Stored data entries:

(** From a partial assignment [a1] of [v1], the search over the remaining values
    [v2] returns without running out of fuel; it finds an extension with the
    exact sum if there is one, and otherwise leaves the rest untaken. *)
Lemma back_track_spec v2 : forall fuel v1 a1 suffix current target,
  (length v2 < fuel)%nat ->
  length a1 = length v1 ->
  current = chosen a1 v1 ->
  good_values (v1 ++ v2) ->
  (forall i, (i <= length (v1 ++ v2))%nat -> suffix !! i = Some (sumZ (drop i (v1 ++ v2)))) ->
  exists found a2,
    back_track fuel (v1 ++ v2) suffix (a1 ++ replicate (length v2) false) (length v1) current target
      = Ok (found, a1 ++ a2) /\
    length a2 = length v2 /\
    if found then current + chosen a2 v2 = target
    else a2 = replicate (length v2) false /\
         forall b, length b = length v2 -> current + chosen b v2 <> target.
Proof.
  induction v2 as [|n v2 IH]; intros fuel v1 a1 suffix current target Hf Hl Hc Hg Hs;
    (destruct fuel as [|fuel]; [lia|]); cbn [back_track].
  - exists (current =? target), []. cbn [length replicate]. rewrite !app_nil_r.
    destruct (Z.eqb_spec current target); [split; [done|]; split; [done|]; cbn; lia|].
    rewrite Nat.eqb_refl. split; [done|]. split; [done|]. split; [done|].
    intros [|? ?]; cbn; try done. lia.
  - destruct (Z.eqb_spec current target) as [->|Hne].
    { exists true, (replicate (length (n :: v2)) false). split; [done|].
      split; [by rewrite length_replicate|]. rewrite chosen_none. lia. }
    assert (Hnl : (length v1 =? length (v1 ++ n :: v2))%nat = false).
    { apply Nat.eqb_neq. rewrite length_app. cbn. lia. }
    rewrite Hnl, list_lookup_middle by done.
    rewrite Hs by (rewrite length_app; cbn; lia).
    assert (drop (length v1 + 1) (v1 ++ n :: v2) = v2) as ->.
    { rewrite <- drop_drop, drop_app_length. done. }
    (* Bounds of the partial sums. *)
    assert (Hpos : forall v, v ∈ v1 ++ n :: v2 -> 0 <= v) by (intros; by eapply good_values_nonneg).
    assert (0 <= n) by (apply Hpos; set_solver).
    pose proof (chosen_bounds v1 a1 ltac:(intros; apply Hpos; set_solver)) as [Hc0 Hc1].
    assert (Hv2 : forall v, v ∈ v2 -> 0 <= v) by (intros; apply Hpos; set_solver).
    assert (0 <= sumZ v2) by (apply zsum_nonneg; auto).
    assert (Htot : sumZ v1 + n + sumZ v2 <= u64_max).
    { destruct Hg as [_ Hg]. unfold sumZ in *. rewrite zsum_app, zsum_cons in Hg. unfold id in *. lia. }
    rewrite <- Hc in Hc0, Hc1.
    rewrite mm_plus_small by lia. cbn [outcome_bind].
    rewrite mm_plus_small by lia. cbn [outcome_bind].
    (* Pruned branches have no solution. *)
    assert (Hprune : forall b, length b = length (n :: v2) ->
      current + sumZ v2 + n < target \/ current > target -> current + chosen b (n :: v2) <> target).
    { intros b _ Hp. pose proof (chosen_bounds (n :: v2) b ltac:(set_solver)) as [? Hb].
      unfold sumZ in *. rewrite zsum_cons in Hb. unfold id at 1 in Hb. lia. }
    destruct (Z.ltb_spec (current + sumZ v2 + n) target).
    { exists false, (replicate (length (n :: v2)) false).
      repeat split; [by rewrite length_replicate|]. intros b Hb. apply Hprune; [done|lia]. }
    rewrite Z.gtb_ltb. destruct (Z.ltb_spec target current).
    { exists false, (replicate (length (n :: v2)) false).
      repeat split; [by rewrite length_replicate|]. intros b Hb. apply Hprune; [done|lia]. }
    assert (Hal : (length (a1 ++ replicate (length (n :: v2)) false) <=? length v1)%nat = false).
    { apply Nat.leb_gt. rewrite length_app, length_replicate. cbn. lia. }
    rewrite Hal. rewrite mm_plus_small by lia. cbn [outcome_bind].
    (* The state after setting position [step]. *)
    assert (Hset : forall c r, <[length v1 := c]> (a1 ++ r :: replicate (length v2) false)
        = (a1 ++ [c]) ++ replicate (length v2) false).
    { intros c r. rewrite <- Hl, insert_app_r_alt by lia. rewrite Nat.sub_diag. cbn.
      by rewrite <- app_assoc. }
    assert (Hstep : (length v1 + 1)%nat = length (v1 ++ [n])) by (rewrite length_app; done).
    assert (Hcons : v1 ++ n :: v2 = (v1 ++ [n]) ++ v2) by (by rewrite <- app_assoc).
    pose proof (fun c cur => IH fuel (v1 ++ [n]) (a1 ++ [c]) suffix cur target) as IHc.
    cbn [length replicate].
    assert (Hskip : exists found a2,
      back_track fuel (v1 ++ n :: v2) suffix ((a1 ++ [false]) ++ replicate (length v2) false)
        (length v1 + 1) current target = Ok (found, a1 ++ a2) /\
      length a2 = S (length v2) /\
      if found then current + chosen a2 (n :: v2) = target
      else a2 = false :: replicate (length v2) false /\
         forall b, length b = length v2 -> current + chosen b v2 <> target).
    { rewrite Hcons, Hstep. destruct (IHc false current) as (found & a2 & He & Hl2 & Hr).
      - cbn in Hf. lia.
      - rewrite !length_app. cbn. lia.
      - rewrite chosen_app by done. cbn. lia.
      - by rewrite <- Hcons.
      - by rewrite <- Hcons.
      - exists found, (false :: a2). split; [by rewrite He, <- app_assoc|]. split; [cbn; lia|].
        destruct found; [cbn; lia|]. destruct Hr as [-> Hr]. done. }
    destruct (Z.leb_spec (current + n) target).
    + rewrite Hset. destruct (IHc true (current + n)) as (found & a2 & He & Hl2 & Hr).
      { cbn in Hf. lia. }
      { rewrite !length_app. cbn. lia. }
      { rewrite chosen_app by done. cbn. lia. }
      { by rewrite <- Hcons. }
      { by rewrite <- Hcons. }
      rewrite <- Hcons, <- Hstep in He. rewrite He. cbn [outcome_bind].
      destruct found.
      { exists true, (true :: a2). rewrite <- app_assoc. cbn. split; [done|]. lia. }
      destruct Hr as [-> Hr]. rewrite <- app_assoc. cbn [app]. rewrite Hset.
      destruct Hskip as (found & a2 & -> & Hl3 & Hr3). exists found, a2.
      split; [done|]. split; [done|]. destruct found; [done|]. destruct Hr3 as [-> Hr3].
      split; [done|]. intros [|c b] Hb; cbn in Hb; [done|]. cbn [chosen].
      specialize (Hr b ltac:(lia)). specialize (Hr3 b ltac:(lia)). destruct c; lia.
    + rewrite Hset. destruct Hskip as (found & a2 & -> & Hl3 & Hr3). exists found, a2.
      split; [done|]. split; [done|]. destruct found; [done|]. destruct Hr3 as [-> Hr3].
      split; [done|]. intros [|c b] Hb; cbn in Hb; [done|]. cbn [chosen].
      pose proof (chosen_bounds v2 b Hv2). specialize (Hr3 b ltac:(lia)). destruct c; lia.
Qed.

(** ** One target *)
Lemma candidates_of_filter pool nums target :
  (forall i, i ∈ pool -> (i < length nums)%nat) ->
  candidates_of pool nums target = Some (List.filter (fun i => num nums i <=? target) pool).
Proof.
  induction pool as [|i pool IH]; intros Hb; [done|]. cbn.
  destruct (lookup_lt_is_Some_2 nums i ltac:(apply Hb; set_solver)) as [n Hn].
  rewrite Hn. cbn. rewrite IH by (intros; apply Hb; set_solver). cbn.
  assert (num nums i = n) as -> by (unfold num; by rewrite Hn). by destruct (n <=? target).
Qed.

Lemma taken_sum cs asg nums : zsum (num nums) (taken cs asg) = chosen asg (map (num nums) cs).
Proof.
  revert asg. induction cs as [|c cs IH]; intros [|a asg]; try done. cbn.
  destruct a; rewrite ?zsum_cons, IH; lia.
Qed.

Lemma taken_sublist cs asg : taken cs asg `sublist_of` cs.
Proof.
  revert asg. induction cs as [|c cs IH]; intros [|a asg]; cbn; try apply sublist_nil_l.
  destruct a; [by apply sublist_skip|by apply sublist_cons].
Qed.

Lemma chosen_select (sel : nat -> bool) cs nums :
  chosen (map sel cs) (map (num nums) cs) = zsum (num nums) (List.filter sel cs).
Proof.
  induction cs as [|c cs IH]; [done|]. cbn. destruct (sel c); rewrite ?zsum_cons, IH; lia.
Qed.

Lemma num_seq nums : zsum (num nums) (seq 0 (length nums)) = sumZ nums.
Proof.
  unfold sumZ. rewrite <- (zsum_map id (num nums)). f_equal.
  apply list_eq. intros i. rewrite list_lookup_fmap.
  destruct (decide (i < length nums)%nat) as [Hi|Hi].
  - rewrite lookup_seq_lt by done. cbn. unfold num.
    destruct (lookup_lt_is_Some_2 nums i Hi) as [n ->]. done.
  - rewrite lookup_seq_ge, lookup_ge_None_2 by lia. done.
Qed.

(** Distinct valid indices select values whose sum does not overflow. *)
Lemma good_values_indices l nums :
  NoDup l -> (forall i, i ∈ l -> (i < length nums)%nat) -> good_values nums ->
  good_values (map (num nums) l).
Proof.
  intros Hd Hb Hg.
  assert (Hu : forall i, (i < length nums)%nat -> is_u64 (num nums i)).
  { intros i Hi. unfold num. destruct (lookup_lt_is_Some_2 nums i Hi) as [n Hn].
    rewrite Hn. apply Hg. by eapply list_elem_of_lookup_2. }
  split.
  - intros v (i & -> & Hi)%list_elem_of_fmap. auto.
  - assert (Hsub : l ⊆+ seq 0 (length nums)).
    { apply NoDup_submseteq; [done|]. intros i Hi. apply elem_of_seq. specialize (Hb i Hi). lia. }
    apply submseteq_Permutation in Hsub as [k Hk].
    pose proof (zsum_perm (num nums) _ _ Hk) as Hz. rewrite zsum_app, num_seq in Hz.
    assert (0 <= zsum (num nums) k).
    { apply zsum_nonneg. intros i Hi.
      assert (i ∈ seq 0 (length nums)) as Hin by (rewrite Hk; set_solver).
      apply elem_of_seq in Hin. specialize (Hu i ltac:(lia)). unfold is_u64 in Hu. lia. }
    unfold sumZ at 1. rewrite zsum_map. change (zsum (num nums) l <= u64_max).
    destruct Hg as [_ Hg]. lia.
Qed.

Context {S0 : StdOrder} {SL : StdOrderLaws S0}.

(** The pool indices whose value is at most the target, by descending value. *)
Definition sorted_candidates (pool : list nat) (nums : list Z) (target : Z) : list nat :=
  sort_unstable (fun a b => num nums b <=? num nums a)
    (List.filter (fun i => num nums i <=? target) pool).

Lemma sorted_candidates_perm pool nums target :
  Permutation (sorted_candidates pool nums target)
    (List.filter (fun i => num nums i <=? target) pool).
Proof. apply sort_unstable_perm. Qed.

» **PROBLEM DESCRIPTION**:
Reproduce each line above that contains "whose".

» **FINAL ANSWER**:
(** Distinct valid indices select values whose sum does not overflow. *)
(** The pool indices whose value is at most the target, by descending value. *)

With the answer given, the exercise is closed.